[Start of section]

Definition page_event_range_with_completeness (db : PoiDb) (list_key chain_id start_index end_index : Z)
    (require_complete : bool) : sresult (list StoredEvent) :=
  chain_id' ← u64_to_i64 chain_id "chain_id";
  start_index ← u64_to_i64 start_index "start_index";
  end_index ← u64_to_i64 end_index "end_index";
  let rows := sort_by_key fst (filter (λ r, start_index ≤ r.1 ≤ end_index) (rows_of db list_key chain_id')) in
  match (if require_complete then head (filter (λ r, pe_event_data_complete r.2 = false) rows) else None) with
  | Some row =>
      index ← i64_to_u64 row.1 "event_index";
      Err (IncompletePoiEvent chain_id index)
  | None => try_map stored_event rows
  end.
Definition page_event_range (db : PoiDb) (list_key chain_id start_index end_index : Z) : sresult (list StoredEvent) :=
  page_event_range_with_completeness db list_key chain_id start_index end_index true.
Definition page_event_range_for_hydration (db : PoiDb) (list_key chain_id start_index end_index : Z)
    : sresult (list StoredEvent) :=
  page_event_range_with_completeness db list_key chain_id start_index end_index false.

(** ** Blocked shields *)
Definition upsert_blocked_shield (list_key chain_id : Z) (db : PoiDb) (record : SignedBlockedShield) : sresult PoiDb :=
  commitment_hash ← decode_fixed_hex COMMITMENT_HASH_BYTES "commitment_hash" (sb_commitment_hash record);
  blinded ← decode_fixed_hex BLINDED_COMMITMENT_BYTES "blinded_commitment" (sb_blinded_commitment record);
  signature ← decode_fixed_hex SIGNATURE_BYTES "signature" (sb_signature record);
  Ok (with_blocked db (<[(list_key, chain_id, blinded) :=
    mkBlockedRow commitment_hash signature (sb_block_reason record)]> (blocked_shields db))).
Definition upsert_blocked_shields (db : PoiDb) (list_key chain_id : Z) (records : list SignedBlockedShield)
    : sresult PoiDb :=
  chain_id ← u64_to_i64 chain_id "chain_id";
  try_fold (upsert_blocked_shield list_key chain_id) db records.

Definition replace_blocked_shields (db : PoiDb) (list_key chain_id : Z) (records : list SignedBlockedShield)
    : sresult PoiDb :=
  chain_id_i64 ← u64_to_i64 chain_id "chain_id";
  let db := with_blocked db
    (filter (λ kv : (Z * Z * bytes) * BlockedRow, kv.1.1 ≠ (list_key, chain_id_i64)) (blocked_shields db)) in
  upsert_blocked_shields db list_key chain_id records.

Definition blocked_rows_of (db : PoiDb) (list_key chain_id : Z) : list (bytes * BlockedRow) :=
  omap (λ kv : (Z * Z * bytes) * BlockedRow,
    if decide (kv.1.1 = (list_key, chain_id)) then Some (kv.1.2, kv.2) else None)
    (map_to_list (blocked_shields db)).

Definition stored_blocked (r : bytes * BlockedRow) : sresult StoredBlockedShield :=
  commitment_hash ← exact_array COMMITMENT_HASH_BYTES "commitment_hash" (bl_commitment_hash r.2);
  blinded ← exact_array BLINDED_COMMITMENT_BYTES "blinded_commitment" r.1;
  signature ← exact_array SIGNATURE_BYTES "signature" (bl_signature r.2);
  Ok (mkStoredBlocked commitment_hash blinded (bl_block_reason r.2) signature).

(** [ORDER BY blinded_commitment ASC] *)
Definition all_blocked_shields (db : PoiDb) (list_key chain_id : Z) : sresult (list StoredBlockedShield) :=
  chain_id ← u64_to_i64 chain_id "chain_id";
  try_map stored_blocked (sort_by (λ a b, cmp_leb a.1 b.1) (blocked_rows_of db list_key chain_id)).

(** ** Publication sequences *)
Definition last_state_sequence (db : PoiDb) (key field : string) : sresult (option Z) :=
  match indexer_state db !! key with
  | Some value => Some <$> i64_to_u64 value field
  | None => Ok None
  end.
Definition record_state_sequence (db : PoiDb) (key field : string) (sequence : Z) : sresult PoiDb :=
  sequence ← u64_to_i64 sequence field;
  let value := match indexer_state db !! key with Some v => Z.max v sequence | None => sequence end in
  Ok (with_state db (<[key := value]> (indexer_state db))).
Definition last_ipns_sequence (db : PoiDb) : sresult (option Z) :=
  last_state_sequence db IPNS_SEQUENCE_STATE_KEY "ipns_last_sequence".
Definition record_ipns_sequence (db : PoiDb) (sequence : Z) : sresult PoiDb :=
  record_state_sequence db IPNS_SEQUENCE_STATE_KEY "ipns_last_sequence" sequence.
Definition last_chain_indexed_ipns_sequence (db : PoiDb) : sresult (option Z) :=
  last_state_sequence db CHAIN_INDEXED_IPNS_SEQUENCE_STATE_KEY "chain_indexed_ipns_last_sequence".
Definition record_chain_indexed_ipns_sequence (db : PoiDb) (sequence : Z) : sresult PoiDb :=
  record_state_sequence db CHAIN_INDEXED_IPNS_SEQUENCE_STATE_KEY "chain_indexed_ipns_last_sequence" sequence.

(** [value + 1] on a [BIGINT] fails when it overflows. *)
Definition reserve_poi_publication_sequence (db : PoiDb) (minimum_sequence : Z) : sresult (Z * PoiDb) :=
  minimum_sequence ← u64_to_i64 minimum_sequence "poi_publication_sequence";
  value ← match indexer_state db !! IPNS_SEQUENCE_STATE_KEY with
          | Some v => if decide (v + 1 ≤ i64_max) then Ok (Z.max (v + 1) minimum_sequence)
                      else Err (Sqlx "bigint out of range")
          | None => Ok minimum_sequence
          end;
  sequence ← i64_to_u64 value "poi_publication_sequence";
  Ok (sequence, with_state db (<[IPNS_SEQUENCE_STATE_KEY := value]> (indexer_state db))).
End store.

(** ** Events are append-only *)
Section append_only.
Context `{PoiTypes}.

(** The row an event is stored as. *)
Definition event_row (e : SignedPoiEvent) (signature : bytes) : PoiEventRow :=
  mkPoiRow (sp_blinded_commitment e) signature (event_type_discriminant (sp_event_type e)) true.

(** [row'] may replace [row]: complete rows never change, incomplete ones keep
    their commitment. *)
Definition row_extends (row row' : PoiEventRow) : Prop :=
  pe_blinded_commitment row' = pe_blinded_commitment row ∧
  (pe_event_data_complete row = true → row' = row).
Definition events_extend (m m' : gmap (Z * Z * Z) PoiEventRow) : Prop :=
  ∀ k row, m !! k = Some row → ∃ row', m' !! k = Some row' ∧ row_extends row row'.

Lemma events_extend_refl m : events_extend m m.
Proof. intros k row Hk. exists row. by repeat split. Qed.
Lemma events_extend_trans m1 m2 m3 : events_extend m1 m2 → events_extend m2 m3 → events_extend m1 m3.
Proof.
  intros H12 H23 k row Hk. destruct (H12 k row Hk) as (r2 & H2 & Hb2 & Hc2).
  destruct (H23 k r2 H2) as (r3 & H3 & Hb3 & Hc3). exists r3. split; [done|]. split; [congruence|].
  intros Hc. specialize (Hc2 Hc). subst r2. by apply Hc3.
Qed.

[End of section]

**EXERCISE INSTRUCTIONS**
Write out all of the records exactly as they stand above.

**EXPECTED ANSWER**
Definition page_event_range_with_completeness (db : PoiDb) (list_key chain_id start_index end_index : Z)
    (require_complete : bool) : sresult (list StoredEvent) :=
  chain_id' ← u64_to_i64 chain_id "chain_id";
  start_index ← u64_to_i64 start_index "start_index";
  end_index ← u64_to_i64 end_index "end_index";
  let rows := sort_by_key fst (filter (λ r, start_index ≤ r.1 ≤ end_index) (rows_of db list_key chain_id')) in
  match (if require_complete then head (filter (λ r, pe_event_data_complete r.2 = false) rows) else None) with
  | Some row =>
      index ← i64_to_u64 row.1 "event_index";
      Err (IncompletePoiEvent chain_id index)
  | None => try_map stored_event rows
  end.
Definition page_event_range (db : PoiDb) (list_key chain_id start_index end_index : Z) : sresult (list StoredEvent) :=
  page_event_range_with_completeness db list_key chain_id start_index end_index true.
Definition page_event_range_for_hydration (db : PoiDb) (list_key chain_id start_index end_index : Z)
    : sresult (list StoredEvent) :=
  page_event_range_with_completeness db list_key chain_id start_index end_index false.

(** ** Blocked shields *)
Definition upsert_blocked_shield (list_key chain_id : Z) (db : PoiDb) (record : SignedBlockedShield) : sresult PoiDb :=
  commitment_hash ← decode_fixed_hex COMMITMENT_HASH_BYTES "commitment_hash" (sb_commitment_hash record);
  blinded ← decode_fixed_hex BLINDED_COMMITMENT_BYTES "blinded_commitment" (sb_blinded_commitment record);
  signature ← decode_fixed_hex SIGNATURE_BYTES "signature" (sb_signature record);
  Ok (with_blocked db (<[(list_key, chain_id, blinded) :=
    mkBlockedRow commitment_hash signature (sb_block_reason record)]> (blocked_shields db))).
Definition upsert_blocked_shields (db : PoiDb) (list_key chain_id : Z) (records : list SignedBlockedShield)
    : sresult PoiDb :=
  chain_id ← u64_to_i64 chain_id "chain_id";
  try_fold (upsert_blocked_shield list_key chain_id) db records.

Definition replace_blocked_shields (db : PoiDb) (list_key chain_id : Z) (records : list SignedBlockedShield)
    : sresult PoiDb :=
  chain_id_i64 ← u64_to_i64 chain_id "chain_id";
  let db := with_blocked db
    (filter (λ kv : (Z * Z * bytes) * BlockedRow, kv.1.1 ≠ (list_key, chain_id_i64)) (blocked_shields db)) in
  upsert_blocked_shields db list_key chain_id records.

Definition blocked_rows_of (db : PoiDb) (list_key chain_id : Z) : list (bytes * BlockedRow) :=
  omap (λ kv : (Z * Z * bytes) * BlockedRow,
    if decide (kv.1.1 = (list_key, chain_id)) then Some (kv.1.2, kv.2) else None)
    (map_to_list (blocked_shields db)).

Definition stored_blocked (r : bytes * BlockedRow) : sresult StoredBlockedShield :=
  commitment_hash ← exact_array COMMITMENT_HASH_BYTES "commitment_hash" (bl_commitment_hash r.2);
  blinded ← exact_array BLINDED_COMMITMENT_BYTES "blinded_commitment" r.1;
  signature ← exact_array SIGNATURE_BYTES "signature" (bl_signature r.2);
  Ok (mkStoredBlocked commitment_hash blinded (bl_block_reason r.2) signature).

(** [ORDER BY blinded_commitment ASC] *)
Definition all_blocked_shields (db : PoiDb) (list_key chain_id : Z) : sresult (list StoredBlockedShield) :=
  chain_id ← u64_to_i64 chain_id "chain_id";
  try_map stored_blocked (sort_by (λ a b, cmp_leb a.1 b.1) (blocked_rows_of db list_key chain_id)).

(** ** Publication sequences *)
Definition last_state_sequence (db : PoiDb) (key field : string) : sresult (option Z) :=
  match indexer_state db !! key with
  | Some value => Some <$> i64_to_u64 value field
  | None => Ok None
  end.
Definition record_state_sequence (db : PoiDb) (key field : string) (sequence : Z) : sresult PoiDb :=
  sequence ← u64_to_i64 sequence field;
  let value := match indexer_state db !! key with Some v => Z.max v sequence | None => sequence end in
  Ok (with_state db (<[key := value]> (indexer_state db))).
Definition last_ipns_sequence (db : PoiDb) : sresult (option Z) :=
  last_state_sequence db IPNS_SEQUENCE_STATE_KEY "ipns_last_sequence".
Definition record_ipns_sequence (db : PoiDb) (sequence : Z) : sresult PoiDb :=
  record_state_sequence db IPNS_SEQUENCE_STATE_KEY "ipns_last_sequence" sequence.
Definition last_chain_indexed_ipns_sequence (db : PoiDb) : sresult (option Z) :=
  last_state_sequence db CHAIN_INDEXED_IPNS_SEQUENCE_STATE_KEY "chain_indexed_ipns_last_sequence".
Definition record_chain_indexed_ipns_sequence (db : PoiDb) (sequence : Z) : sresult PoiDb :=
  record_state_sequence db CHAIN_INDEXED_IPNS_SEQUENCE_STATE_KEY "chain_indexed_ipns_last_sequence" sequence.

(** [value + 1] on a [BIGINT] fails when it overflows. *)
Definition reserve_poi_publication_sequence (db : PoiDb) (minimum_sequence : Z) : sresult (Z * PoiDb) :=
  minimum_sequence ← u64_to_i64 minimum_sequence "poi_publication_sequence";
  value ← match indexer_state db !! IPNS_SEQUENCE_STATE_KEY with
          | Some v => if decide (v + 1 ≤ i64_max) then Ok (Z.max (v + 1) minimum_sequence)
                      else Err (Sqlx "bigint out of range")
          | None => Ok minimum_sequence
          end;
  sequence ← i64_to_u64 value "poi_publication_sequence";
  Ok (sequence, with_state db (<[IPNS_SEQUENCE_STATE_KEY := value]> (indexer_state db))).
End store.

(** ** Events are append-only *)
Section append_only.
Context `{PoiTypes}.

(** The row an event is stored as. *)
Definition event_row (e : SignedPoiEvent) (signature : bytes) : PoiEventRow :=
  mkPoiRow (sp_blinded_commitment e) signature (event_type_discriminant (sp_event_type e)) true.

(** [row'] may replace [row]: complete rows never change, incomplete ones keep
    their commitment. *)
Definition row_extends (row row' : PoiEventRow) : Prop :=
  pe_blinded_commitment row' = pe_blinded_commitment row ∧
  (pe_event_data_complete row = true → row' = row).
Definition events_extend (m m' : gmap (Z * Z * Z) PoiEventRow) : Prop :=
  ∀ k row, m !! k = Some row → ∃ row', m' !! k = Some row' ∧ row_extends row row'.

Lemma events_extend_refl m : events_extend m m.
Proof. intros k row Hk. exists row. by repeat split. Qed.
Lemma events_extend_trans m1 m2 m3 : events_extend m1 m2 → events_extend m2 m3 → events_extend m1 m3.
Proof.
  intros H12 H23 k row Hk. destruct (H12 k row Hk) as (r2 & H2 & Hb2 & Hc2).
  destruct (H23 k r2 H2) as (r3 & H3 & Hb3 & Hc3). exists r3. split; [done|]. split; [congruence|].
  intros Hc. specialize (Hc2 Hc). subst r2. by apply Hc3.
Qed.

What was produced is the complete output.